Content starts

(** * CircuitMatter: SPAKE2+ engine, RFC 6979 nonces and field arithmetic

    A shallow embedding of [circuitmatter/pase.py], [cm_ecdsa/rfc6979.py]
    and [cm_ecdsa/numbertheory.py].  Python integers are [Z], byte strings
    are sequences of [byte], a raised exception is the [Raise] branch of
    [result].  Library code outside the repository (hashlib, struct, hmac,
    the elliptic-curve package, the AEAD) enters as section variables. *)

From Stdlib Require Import ZArith Lia Znumtheory.
From Stdlib Require Import Strings.Byte Strings.String.
From HB Require Import structures.
From mathcomp Require Import boot algebra field.
Close Scope Z_scope.
Delimit Scope Z_scope with Z.

Set Implicit Arguments.
Unset Strict Implicit.
Unset Printing Implicit Defensive.

(** Linear arithmetic over [nat] written with ssrnat's operators. *)
Ltac nat_lia :=
  repeat match goal with
  | H : is_true (leq _ _) |- _ => move/leP: H => H
  | H : is_true (_ == _ :> nat) |- _ => move/eqP: H => H
  | H : (leq _ _) = false |- _ => move/negbT: H; rewrite -ltnNge => /leP H
  | H : context [addn _ _] |- _ => rewrite -plusE in H
  | H : context [muln _ _] |- _ => rewrite -multE in H
  | H : context [subn _ _] |- _ => rewrite -minusE in H
  end;
  try match goal with
  | |- is_true (leq _ _) => apply/leP
  | |- is_true (_ == _ :> nat) => apply/eqP
  end;
  rewrite -?plusE -?multE -?minusE;
  lia.

Lemma Zlt_true (a b : Z) : (a <? b)%Z = true -> (a < b)%Z.
Proof. by move/Z.ltb_lt. Qed.

Lemma Zle_true (a b : Z) : (a <=? b)%Z = true -> (a <= b)%Z.
Proof. by move/Z.leb_le. Qed.

Lemma Zrange_true (a b c : Z) :
  ((a <=? b) && (b <? c))%Z = true -> (a <= b < c)%Z.
Proof. by case/andP=> /Z.leb_le H1 /Z.ltb_lt H2. Qed.

Lemma Zrange_true_lt (a b c : Z) :
  ((a <? b) && (b <? c))%Z = true -> (a < b < c)%Z.
Proof. by case/andP=> /Z.ltb_lt H1 /Z.ltb_lt H2. Qed.

(** ** Exceptions and results *)

(** The two messages [square_root_mod_prime] attaches to [SquareRootError]. *)
Inductive sqrt_msg : Type :=
| NoSquareRoot   (* "%d has no square root modulo %d" *)
| NotPrime.      (* "p is not prime" *)

Inductive exn : Type :=
| AssertionError
| NameError
| StructError
| OverflowError
| ValueError
| MalformedPointError
| JacobiError
| SquareRootError of sqrt_msg
| RuntimeError
| ZeroDivisionError
| IndexError.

Content ends

● Work order
State, as a bare number, how many lines of the material contain "arithmetic".

● Solved problem
2